Now, if you rewind just two months to the beginning of August, this highlight would’ve been an improbable one to predict. At the time, Miller was staggering his way through a terribly disappointing sophomore campaign. His 4.14 ERA and 1.39 WHIP through July were paired with ugly strikeout and walk rates, resulting in a brief demotion from the rotation and an ownership rate that cratered at 67 percent in Sportsline leagues after the All-Star break. Hope for the breakout that many envisioned pre-season looked to be as fleeting as Miller’s command, and those with long-term dynasty league investments in the talented right-hander were exploring options to ship him for cents on the dollar as trading deadlines approached.

Well, some interesting things happened in August and September, and Miller’s tweaked his attack in ways that have produced far better results over his last eight starts and counting. So let’s take a look at what’s changed and what it may or may not mean for expectations heading into 2015.

Player Background
Miller was drafted out of high school in the first round, 19th overall, by the St. Louis Cardinals in 2009. Any time an organization like the Cardinals that typically targets college arms breaks their mold and snaps up a high schooler in the first round, it’ll raise eyebrows, and when they sign him to a club-record $2.875 million bonus to pry him away from a strong college commitment, it ups the ante all the more. Miller was seen by scouts as one of the top high-school arms in the country thanks to a prototypical frame, balanced, clean mechanics, and a power arsenal. His four-seam fastball drew praise as one of the best pitches in the draft class, and while there were minor concerns about sloppy present command his athleticism and simple, repeatable delivery led scouts across the board to project improvement going forward.

Miller immediately jumped to the top of the Cardinals Top 11 prospect list after signing. He earned a full-season assignment to Quad Cities in 2010, where he continued to impress our own Kevin Goldstein over four viewings. He would hold on to the mantle of Cards’ top prospect for each of the next two years during his ascent up the minor league chain, cracking the top 10 of the 2012 BP 101 after dominating two levels.
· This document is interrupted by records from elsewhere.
(* ===== verification/RaftStore.v ===== *)
(** * The replicated key-value store ([patroni/dcs/raft.py], [KVStoreTTL])

    The agents replicate a dictionary with [pysyncobj], a Raft library: every node applies
    the commands [_set], [_delete] and [_expire] of one log in its order, so that the state
    of a node is that of a prefix of the log.  [apply] is the effect of a command, the rest
    is what a node does on its own: the checks before a command is submitted, the loop that
    waits for its result, and the expiration of keys by the leader of the Raft cluster. *)
From S2P Require Import Prelude PyDict PyVal Effects.

Open Scope string_scope.
Open Scope Z_scope.

(** What is proposed as the value of a key, and what is stored *)
Record proposal := MkProposal { p_value : string; p_updated : Z; p_created : Z; p_expire : option Z }.
Record entry := MkEntry { e_data : proposal; e_index : Z }.

(** The conditions among the keyword arguments: [prevExist], [prevValue], [prevIndex] *)
Record requirements := MkReq { prevExist : option bool; prevValue : option string; prevIndex : pyval }.
#[export] Instance requirements_eq_dec : EqDecision requirements.
Proof. solve_decision. Defined.

Definition no_requirements : requirements := MkReq None None VNone.
Definition prev_exist (b : bool) : requirements := MkReq (Some b) None VNone.
Definition prev_value (v : string) : requirements := MkReq None (Some v) VNone.
Definition prev_index (v : pyval) : requirements := MkReq None None v.

(** [__check_requirements] *)
Definition check_requirements (old : option entry) (r : requirements) : bool :=
  match prevExist r with
  | None => true
  | Some b => Bool.eqb b (match old with Some _ => true | None => false end)
  end &&
  match prevValue r with
  | None => true
  | Some v => match old with Some o => (p_value (e_data o) =? v)%string | None => false end
  end &&
  match prevIndex r with
  | VNone => true
  | i => match old with Some o => pyval_eqb (VInt (e_index o)) i | None => false end
  end.

(** [__values_match] *)
Definition values_match (old new : proposal) : bool :=
  (p_created old =? p_created new) && (p_updated old =? p_updated new) &&
  bool_decide (p_expire old = p_expire new) && (p_value old =? p_value new)%string.

(** ** The replicated commands *)

Inductive command :=
  | CSet (key : string) (value : proposal) (r : requirements)
  | CDelete (key : string) (recursive : bool) (r : requirements)
  | CExpire (key : string) (value : proposal).

(** The dictionary, and [raftLastApplied] *)
Record store := MkStore { data : dict entry; last_applied : Z }.
Definition store_init : store := MkStore [] 0.

(** What a command returns: [False], [True], the stored value, or nothing *)
Inductive reply := RFalse | RTrue | RValue (e : entry) | RNone.

(** [_set]: a key that was deleted and set again meanwhile gets the time of its creation. *)
Definition set_entry (old : option entry) (index : Z) (value : proposal) : entry :=
  let created := match old with
                 | Some o => if p_created (e_data o) =? p_created value then p_created value else p_updated value
                 | None => p_created value
                 end in
  MkEntry (MkProposal (p_value value) (p_updated value) created (p_expire value)) (index + 1).

(** A command on the dictionary: [raftLastApplied] is that of the commands before it. *)
Definition run (c : command) (index : Z) (d : dict entry) : exc reply * dict entry :=
  match c with
  | CSet key value r =>
      let old := Dict.get key d in
      if negb (check_requirements old r) then (Ok RFalse, d)
      else let e := set_entry old index value in (Ok (RValue e), Dict.set key e d)
  | CDelete key true r =>
      (Ok RTrue, List.filter (λ kv, negb (String.prefix key kv.1)) d)
  | CDelete key false r =>
      if negb (check_requirements (Dict.get key d) r) then (Ok RFalse, d)
      else if Dict.mem key d then (Ok RTrue, Dict.del key d) else (Raise KeyError, d)
  | CExpire key value =>
      match Dict.get key d with
      | Some current => (Ok RNone, if values_match (e_data current) value then Dict.del key d else d)
      | None => (Ok RNone, d)
      end
  end.

Definition apply (c : command) (s : store) : exc reply * store :=
  let '(r, d) := run c (last_applied s) (data s) in (r, MkStore d (last_applied s + 1)).

(** The state after a log *)
Definition replay (log : list command) (s : store) : store := foldl (λ s c, (apply c s).2) s log.

(** ** Expiration by the leader *)

Definition expired (now : Z) (e : entry) : bool :=
  match p_expire (e_data e) with Some t => t <=? now | None => false end.

Definition in_limb (limb : dict proposal) (key : string) (value : proposal) : bool :=
  match Dict.get key limb with Some v => values_match v value | None => false end.

(** [__expire_keys]: the commands it proposes, and the keys in limbo *)
Fixpoint expire_keys (now : Z) (items : dict entry) (limb : dict proposal) : list command * dict proposal :=
  match items with
  | [] => ([], limb)
  | (key, e) :: items =>
      if expired now e && negb (in_limb limb key (e_data e)) then
        let '(cs, limb) := expire_keys now items (Dict.set key (e_data e) limb) in (CExpire key (e_data e) :: cs, limb)
      else expire_keys now items limb
  end.

(** The variables the callbacks of one [__expire_keys] share: its last [key] and [value] *)
Definition loop_variables (items : dict entry) : option (string * proposal) :=
  (λ kv, (kv.1, e_data kv.2)) <$> last items.

(** The callback: it uses the values the variables have when it is called. *)
Definition expire_callback (variables : string * proposal) (limb : dict proposal) : dict proposal :=
  let '(key, value) := variables in if in_limb limb key value then Dict.del key limb else limb.

(** [_onTick] *)
Definition on_tick (is_leader : bool) (now : Z) (s : store) (limb : dict proposal) : list command * dict proposal :=
  if is_leader then expire_keys now (data s) limb else ([], []).

(** ** The calls of a node *)

(** What [retry] knows when its wait is over: the result of the command, that the request was
    denied, or another failure, no answer included *)
Inductive outcome := Success (r : reply) | RequestDenied | Failure.

(** The Raft library on a node: the state of its copy, the clock, the configured timeout; [submit]
    calls the replicated method and waits for its callback. *)
Class RaftNet (W : Type) := {
  replica : W → store;
  raft_time : W → Z;
  retry_timeout : W → Z;
  submit : command → Z → W → outcome * W;
  raft_sleep : W → W;
  submit_time : ∀ c t w, raft_time w <= raft_time (submit c t w).2;
  sleep_time : ∀ w, raft_time w + 1 <= raft_time (raft_sleep w);
}.

(** The command [set] submits, when the node's own copy satisfies the conditions *)
Definition set_proposal (old : option entry) (now : Z) (value : string) (ttl : Z) : proposal :=
  MkProposal value now (match old with Some o => p_created (e_data o) | None => now end)
    (if ttl =? 0 then None else Some (now + ttl)).

Definition set_command (key value : string) (ttl : Z) (r : requirements) (s : store) (now : Z) : option command :=
  let old := Dict.get key (data s) in
  if check_requirements old r then Some (CSet key (set_proposal old now value ttl) r) else None.

(** The command [delete] submits *)
Definition delete_command (key : string) (recursive : bool) (r : requirements) (s : store) : option command :=
  if recursive || check_requirements (Dict.get key (data s)) r then Some (CDelete key recursive r) else None.

Section calls.
Context {W : Type} `{!RaftNet W}.
Implicit Types (w : W).

(** The loop of [retry], for as many rounds as there is fuel: [None] when it is still going on.
    A result of [RFalse] is what [retry] returns when the request is denied. *)
Fixpoint retry_loop (fuel : nat) (c : command) (timeout : Z) (deadline : option Z) w : option (exc reply) * W :=
  match fuel with
  | O => (None, w)
  | S fuel =>
      let '(o, w) := submit c timeout w in
      match o with
      | Success r => (Some (Ok r), w)
      | RequestDenied => (Some (Ok RFalse), w)
      | Failure =>
          match deadline with
          | Some t =>
              let timeout := t - raft_time w in
              if timeout <=? 0 then (Some (Raise DCSError), w)
              else retry_loop fuel c timeout deadline (raft_sleep w)
          | None => retry_loop fuel c timeout deadline (raft_sleep w)
          end
      end
  end.

(** [retry]; [timeout] is 0 when it is not given *)
Definition retry_fuel (timeout : Z) : nat := S (Z.to_nat timeout).
Definition retry (c : command) (timeout : Z) w : option (exc reply) * W :=
  let timeout := if timeout =? 0 then retry_timeout w else timeout in
  let deadline := if timeout =? 0 then None else Some (raft_time w + timeout) in
  retry_loop (retry_fuel timeout) c timeout deadline w.

(** [set]: [None] for [False] *)
Definition kv_set (key value : string) (ttl timeout : Z) (handle_raft_error : bool) (r : requirements) w
    : option (exc (option entry)) * W :=
  match set_command key value ttl r (replica w) (raft_time w) with
  | None => (Some (Ok None), w)
  | Some c =>
      let '(res, w') := retry c timeout w in
      (match res with
       | Some (Ok (RValue e)) => Some (Ok (Some e))
       | Some (Ok _) => Some (Ok None)
       | Some (Raise e) => Some (if handle_raft_error then Ok None else Raise e)
       | None => None
       end, w')
  end.

(** [delete] *)
Definition kv_delete (key : string) (recursive : bool) (timeout : Z) (r : requirements) w : option (exc bool) * W :=
  match delete_command key recursive r (replica w) with
  | None => (Some (Ok false), w)
  | Some c =>
      let '(res, w') := retry c timeout w in
      (match res with
       | Some (Ok RTrue) => Some (Ok true)
       | Some _ => Some (Ok false)
       | None => None
       end, w')
  end.

(** [get] *)
Definition kv_get (key : string) w : option entry := Dict.get key (data (replica w)).
Definition kv_get_recursive (key : string) w : dict entry :=
  List.filter (λ kv, String.prefix key kv.1) (data (replica w)).

(** ** The loop ends *)

Lemma retry_loop_ends fuel c timeout t w : t - raft_time w < Z.of_nat fuel → (0 < fuel)%nat →
  ∃ r, (retry_loop fuel c timeout (Some t) w).1 = Some r.
Proof.
  revert timeout w. induction fuel as [|fuel IH]; intros timeout w Ht Hf; [lia|]. cbn [retry_loop].
  pose proof (submit_time c timeout w) as Hs. destruct (submit c timeout w) as [o w1]. simpl in Hs.
  destruct o as [r| |]; [by eexists|by eexists|]. destruct (Z.leb_spec (t - raft_time w1) 0); [by eexists|].
  pose proof (sleep_time w1). apply IH; lia.
Qed.

Lemma retry_ends c timeout w : 0 < retry_timeout w → 0 <= timeout → ∃ r, (retry c timeout w).1 = Some r.
Proof.
  intros Hr Ht. unfold retry. set (t := if timeout =? 0 then retry_timeout w else timeout).
  assert (0 < t) by (unfold t; destruct (Z.eqb_spec timeout 0); lia).
  destruct (Z.eqb_spec t 0); [lia|]. apply retry_loop_ends; unfold retry_fuel; lia.
Qed.
End calls.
All systems appeared go. It was that year at Memphis of the Pacific Coast League, however, that the first red flags began to emerge. His fastball lost a tick of velocity and a full grade of projection, his secondaries stagnated, and concerns about his focus and commitment surfaced for the first time. He rebounded from a disastrous first-half ERA over six to return to dominant form in the second half and salvage his season, but some palpable damage had been done to his prospect standing.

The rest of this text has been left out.